Fixpoint findSubPathFrom (needle haystack : list string) (i : nat) : option nat :=
  if isPrefixOf needle haystack then Some i
  else match haystack with
       | [] => None
       | _ :: h' => findSubPathFrom needle h' (S i)
       end.

(** [None] stands for the -1 of the source. *)
Definition findSubPathIndex (haystack needle : list string) : option nat :=
  if (length needle =? 0) || (length haystack <? length needle) then None
  else findSubPathFrom needle haystack 0.

(** The tests of the source on one path segment:
    a private folder is an underscore and at least one more character,
    a parallel route an at-sign and at least one more character, a route
    group a parenthesised run of one or more characters other than the
    closing parenthesis. *)
Definition isPrivateSegment (segment : string) : bool :=
  match matchWhole "_" (fun c => negb (isSep c)) EmptyString segment with
  | Some _ => true | None => false end.
Definition isParallelSegment (segment : string) : bool :=
  match matchWhole "@" (fun c => negb (isSep c)) EmptyString segment with
  | Some _ => true | None => false end.
Definition isRouteGroupSegment (segment : string) : bool :=
  match matchWhole "(" (notChar ")"%char) ")" segment with
  | Some _ => true | None => false end.

Definition isLayoutFile (base : string) : bool :=
  match specialFile "layout" base with Some _ => true | None => false end.
Definition isLayoutLikeFile (base : string) : bool :=
  isLayoutFile base ||
  match specialFile "template" base with Some _ => true | None => false end.

Definition mapRouteSegment (segment : string) : string :=
  match matchWhole "(" (notChar ")"%char) ")" segment with
  | Some g => "_" +:+ g
  | None =>
      match matchWhole "[[..." (notChar "]"%char) "]]" segment with
      | Some _ => "$"
      | None =>
          match matchWhole "[..." (notChar "]"%char) "]" segment with
          | Some _ => "$"
          | None =>
              match matchWhole "[" (notChar "]"%char) "]" segment with
              | Some d => "$" +:+ d
              | None => segment
              end
          end
      end
  end.

Definition mapRouteFilename (base : string) (isRootLayout : bool) : option string :=
  match specialFile "page" base with
  | Some e => Some ("index." +:+ e)
  | None =>
  match specialFile "layout" base with
  | Some e => Some ((if isRootLayout then "__root." else "_layout.") +:+ e)
  | None =>
  match specialFile "loading" base with
  | Some e => Some ("-pending." +:+ e)
  | None =>
  match specialFile "error" base with
  | Some e => Some ("-error." +:+ e)
  | None =>
  match specialFile "not-found" base with
  | Some e => Some ("-not-found." +:+ e)
  | None =>
  match specialFile "template" base with
  | Some e => Some ("-template." +:+ e)
  | None =>
  match specialFile "default" base with
  | Some e => Some ("-default." +:+ e)
  | None =>
  match specialFile "route" base with
  | Some _ => Some base
  | None => None
  end end end end end end end end.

---

Your goal. Go through the listing and copy each line with the string "source".

Solution to this exercise.
(** [None] stands for the -1 of the source. *)
(** The tests of the source on one path segment:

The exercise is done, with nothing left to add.